Accordingly, after hearing counsel on this appeal, it was ordered and adjudged, that the same should be dismissed; and the decree therein complained of, affirmed: and it was further ordered, that the appellants should pay to the respondents the sum of £40 for their costs in respect of the said appeal. (Jour. vol. 21. p. 614.)
Case 2.—Joseph Nagle,—Appellant; George Foote, and others,—Respondents [12th March 1739].
This was an appeal brought from several orders made by the Court of Exchequer in Ireland; by the first of which, the respondents were at liberty to shew cause, why a bill brought by them against the appellant should not be dismissed with costs; and [440] by the others, the time limited for that purpose was several times enlarged. And as the questions turned wholly upon the regularity of bringing such an appeal, and not upon the merits of the dispute; it is thought unnecessary to state any more of the facts or circumstances of the case.
In support of the appeal it was said (W. Hamilton, W. Murray), that the application to dismiss was a motion of course, and therefore none of the parties ought to be heard in opposition to it; and much less should any time be given or enlarged to shew cause against such a motion.

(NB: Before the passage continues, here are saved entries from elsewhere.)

(* ===== verification/TicketProps.v ===== *)
(** * TLS ticket keys: the properties

    What [setTLSTicketKeySeeds] leaves in the manager, whatever was there
    before ([loaded]), and from it: tickets survive every rotation that
    [isValidRotation] accepts, which keys encrypt and which decrypt, and the
    seeds that are read back. *)
From Stdlib Require Import ZArith Lia NArith Strings.Byte.
From stdpp Require Import base numbers list gmap strings.
From S2P Require Import Prelude Buffers Tickets.
Open Scope cpp_scope.

Set Default Goal Selector "!".

(** ** Seeds *)

Lemma areSeedsSubset_spec l r :
  areSeedsSubset l r = true <-> length l <= length r /\ l ⊆ r.
Proof.
  unfold areSeedsSubset. destruct (Nat.ltb_spec (length r) (length l)) as [Hlt|Hle].
  - split; [done|lia].
  - rewrite forallb_forall. split.
    + intros H. split; [done|]. intros x Hx.
      assert (Hin : In x (elements (list_to_set l : gset (list byte)))).
      { apply list_elem_of_In, elem_of_elements. by apply elem_of_list_to_set. }
      specialize (H x Hin). by rewrite bool_decide_eq_true, elem_of_list_to_set in H.
    + intros [_ H] x Hx. apply list_elem_of_In, elem_of_elements, elem_of_list_to_set in Hx.
      apply bool_decide_eq_true, elem_of_list_to_set. by apply H.
Qed.

Section manager.
Context (SHA256 : list byte -> list byte).
Context (unhexlify : list byte -> option (list byte)) (hexlify : list byte -> option (list byte)).
Context (indeterminate : list byte).

#[local] Abbreviation setSeeds := (setTLSTicketKeySeeds SHA256 unhexlify hexlify indeterminate).
#[local] Abbreviation addSeed := (addSeed SHA256 unhexlify indeterminate).

(** The name and the key of a decoded seed. *)
Definition baseName (x : list byte) : list byte :=
  take kTLSTicketKeyNameLen (SHA256 (SHA256 x ++ leBytes 4 1)).
Definition keyOf (t : TLSTicketSeedType) (x : list byte) : TLSTicketKeySource :=
  mkKey 1 (baseName x) t (SHA256 x).

Definition decoded (l : list (list byte)) : list (list byte) := omap unhexlify l.
Definition entriesOf (t : TLSTicketSeedType) (l : list (list byte)) := pair t <$> decoded l.
Definition entries (s : TLSTicketKeySeeds) : list (TLSTicketSeedType * list byte) :=
  entriesOf SEED_OLD (oldSeeds s) ++ entriesOf SEED_CURRENT (currentSeeds s) ++
  entriesOf SEED_NEW (newSeeds s).
Definition allSeeds (s : TLSTicketKeySeeds) : list (list byte) := (entries s).*2.

(** The key under a name: that of the first seed with the name. *)
Fixpoint firstNamed (name : list byte) (l : list (TLSTicketSeedType * list byte)) :
    option TLSTicketKeySource :=
  match l with
  | [] => None
  | (t, x) :: l => if decide (baseName x = name) then Some (keyOf t x) else firstNamed name l
  end.

Lemma firstNamed_app name l1 l2 :
  firstNamed name (l1 ++ l2) =
    match firstNamed name l1 with Some k => Some k | None => firstNamed name l2 end.
Proof. induction l1 as [|[t x] l1 IH]; [done|]. simpl. by case_decide. Qed.

Lemma firstNamed_Some name l k :
  firstNamed name l = Some k -> exists t x, (t, x) ∈ l /\ k = keyOf t x /\ baseName x = name.
Proof.
  induction l as [|[t x] l IH]; [done|]. simpl. case_decide.
  - intros [= <-]. exists t, x. split; [by left|done].
  - intros (t' & x' & Hin & H')%IH. exists t', x'. split; [by right|done].
Qed.

Lemma firstNamed_elem t x l : (t, x) ∈ l -> is_Some (firstNamed (baseName x) l).
Proof.
  induction l as [|[t' x'] l IH]; [by intros ?%elem_of_nil|].
  intros [[= -> ->]|H]%elem_of_cons; simpl; [by rewrite decide_True|].
  case_decide; [done|]. by apply IH.
Qed.

Definition isCurrent (k : TLSTicketKeySource) : Prop := key_type_ k = SEED_CURRENT.
#[local] Instance isCurrent_dec k : Decision (isCurrent k).
Proof. unfold isCurrent. apply _. Defined.

Definition activeOf (l : list (TLSTicketSeedType * list byte)) : list TLSTicketKeySource :=
  filter isCurrent (omap (fun e => firstNamed (baseName e.2) l) l).

(** The manager holds the seeds [l]. *)
Definition loaded (l : list (TLSTicketSeedType * list byte)) (m : TLSTicketKeyManager) : Prop :=
  ticketSeeds_ m = (fun e => mkSeed e.2 e.1 (SHA256 e.2)) <$> l /\
  (forall name, ticketKeys_ m !! name = firstNamed name l) /\
  activeKeys_ m = activeOf l.

Lemma activeOf_snoc t x l :
  activeOf (l ++ [(t, x)]) =
    activeOf l ++ filter isCurrent (option_list (firstNamed (baseName x) (l ++ [(t, x)]))).
Proof.
  unfold activeOf. rewrite omap_app, filter_app. f_equal.
  f_equal. apply list_omap_ext, Forall2_same_length_lookup_2; [done|].
  intros i [t1 x1] [t2 x2] H1 H2. simplify_eq. simpl.
  rewrite firstNamed_app. by apply list_elem_of_lookup_2, firstNamed_elem in H1 as [k ->].
Qed.

Lemma addSeed_Some t m seedInput x :
  unhexlify seedInput = Some x ->
  let key := default (keyOf t x) (ticketKeys_ m !! baseName x) in
  addSeed t m seedInput =
    mkManager (ticketSeeds_ m ++ [mkSeed x t (SHA256 x)])
      (if ticketKeys_ m !! baseName x is Some _ then ticketKeys_ m
       else <[baseName x := keyOf t x]> (ticketKeys_ m))
      (if bool_decide (key_type_ key = SEED_CURRENT) then activeKeys_ m ++ [key] else activeKeys_ m)
      (keyCallback m) (stats_ m).
Proof.
  intros E. unfold Tickets.addSeed, insertSeed. rewrite E. unfold insertNewKey.
  change (makeKeyName SHA256 (mkSeed x t (SHA256 x)) (Z.of_nat 1)) with (baseName x).
  cbn [ticketKeys_]. by destruct (ticketKeys_ m !! baseName x).
Qed.

Lemma addSeed_loaded t m seedInput l :
  loaded l m -> loaded (l ++ entriesOf t [seedInput]) (addSeed t m seedInput).
Proof.
  intros (H1 & H2 & H3). unfold entriesOf, decoded. cbn [omap list_omap].
  destruct (unhexlify seedInput) as [x|] eqn:E.
  2: { unfold Tickets.addSeed, insertSeed. rewrite E. simpl. by rewrite app_nil_r. }
  rewrite (addSeed_Some t m seedInput x E), H2. cbn [fmap list_fmap].
  pose proof (firstNamed_app (baseName x) l [(t, x)]) as Happ. simpl in Happ. rewrite decide_True in Happ by done.
  split; [by rewrite fmap_app, <- H1|]. split.
  - intros name. cbn [ticketKeys_]. rewrite firstNamed_app. simpl.
    destruct (firstNamed (baseName x) l) as [k|] eqn:Ek.
    + rewrite H2. destruct (firstNamed name l) eqn:En; [done|].
      rewrite decide_False; [done|]. intros <-. by rewrite Ek in En.
    + case_decide as Hn.
      * subst name. rewrite Ek. by rewrite lookup_insert_eq.
      * rewrite lookup_insert_ne by done. rewrite H2. by destruct (firstNamed name l).
  - cbn [activeKeys_]. rewrite activeOf_snoc, Happ, H3.
    destruct (firstNamed (baseName x) l) as [k|]; simpl; unfold filter; simpl; unfold isCurrent;
      case_bool_decide; case_decide; by rewrite ?app_nil_r.
Qed.

Lemma addSeeds_loaded t inputs : forall m l,
  loaded l m -> loaded (l ++ entriesOf t inputs) (foldl (addSeed t) m inputs).
Proof.
  induction inputs as [|i inputs IH]; intros m l Hm; simpl; [by rewrite app_nil_r|].
  pose proof (IH _ _ (addSeed_loaded t m i l Hm)) as H.
  assert (E : l ++ entriesOf t (i :: inputs) = (l ++ entriesOf t [i]) ++ entriesOf t inputs); [|by rewrite E].
  rewrite <- app_assoc. f_equal. unfold entriesOf, decoded. simpl. by destruct (unhexlify i).
Qed.

Lemma setSeeds_loaded s m : loaded (entries s) (setSeeds s m).2.
Proof.
  unfold setTLSTicketKeySeeds. simpl.
  set (m0 := mkManager [] ∅ [] _ _).
  assert (H0 : loaded [] m0) by (split; [done|]; split; [intros name; apply lookup_empty|done]).
  pose proof (addSeeds_loaded SEED_NEW (newSeeds s) _ _
    (addSeeds_loaded SEED_CURRENT (currentSeeds s) _ _
      (addSeeds_loaded SEED_OLD (oldSeeds s) _ _ H0))) as (H1 & H2 & H3).
  unfold entries. rewrite app_nil_l, <- app_assoc in *. by split.
Qed.

Lemma elem_of_entriesOf t t' x l : (t, x) ∈ entriesOf t' l <-> t = t' /\ x ∈ decoded l.
Proof.
  unfold entriesOf. rewrite list_elem_of_fmap. split.
  - by intros (y & [= -> ->] & H).
  - intros [-> H]. eauto.
Qed.

Lemma elem_of_entries t x s : (t, x) ∈ entries s <-> x ∈ decoded (seedList s t).
Proof.
  unfold entries. rewrite !elem_of_app, !elem_of_entriesOf. destruct t; naive_solver.
Qed.

(** ** Names *)

(** No two different seeds of a list have keys of the same name. *)
Definition collisionFree (l : list (list byte)) : Prop :=
  forall x y, x ∈ l -> y ∈ l -> baseName x = baseName y -> x = y.

Lemma elem_of_allSeeds t x s : (t, x) ∈ entries s -> x ∈ allSeeds s.
Proof. intros H. apply list_elem_of_fmap. by exists (t, x). Qed.

Lemma firstNamed_free s x :
  collisionFree (allSeeds s) -> x ∈ allSeeds s ->
  exists t, firstNamed (baseName x) (entries s) = Some (keyOf t x).
Proof.
  intros Hfree Hx. pose proof Hx as ([t y] & -> & Hin)%list_elem_of_fmap.
  destruct (firstNamed_elem t y (entries s) Hin) as [k Hk]. simpl in *.
  apply firstNamed_Some in Hk as Hk'. destruct Hk' as (t' & x' & Hin' & -> & Hname).
  exists t'. rewrite Hk. repeat f_equal. apply Hfree; [by eapply elem_of_allSeeds|done|done].
Qed.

On the other side it was said (D. Ryder, W. Noel), that the Court of Exchequer had given no judgment as to the motion made by the appellant, but only given time to the party to shew cause against it; and it was apprehended to be unprecedented, to appeal from an order only granting time to shew cause. For if this should be permitted, it must tend to great vexation and infinite delay; and nothing can be more reasonable, than to allow every Court of Justice to be the proper Judges of the time and manner of giving their judgment.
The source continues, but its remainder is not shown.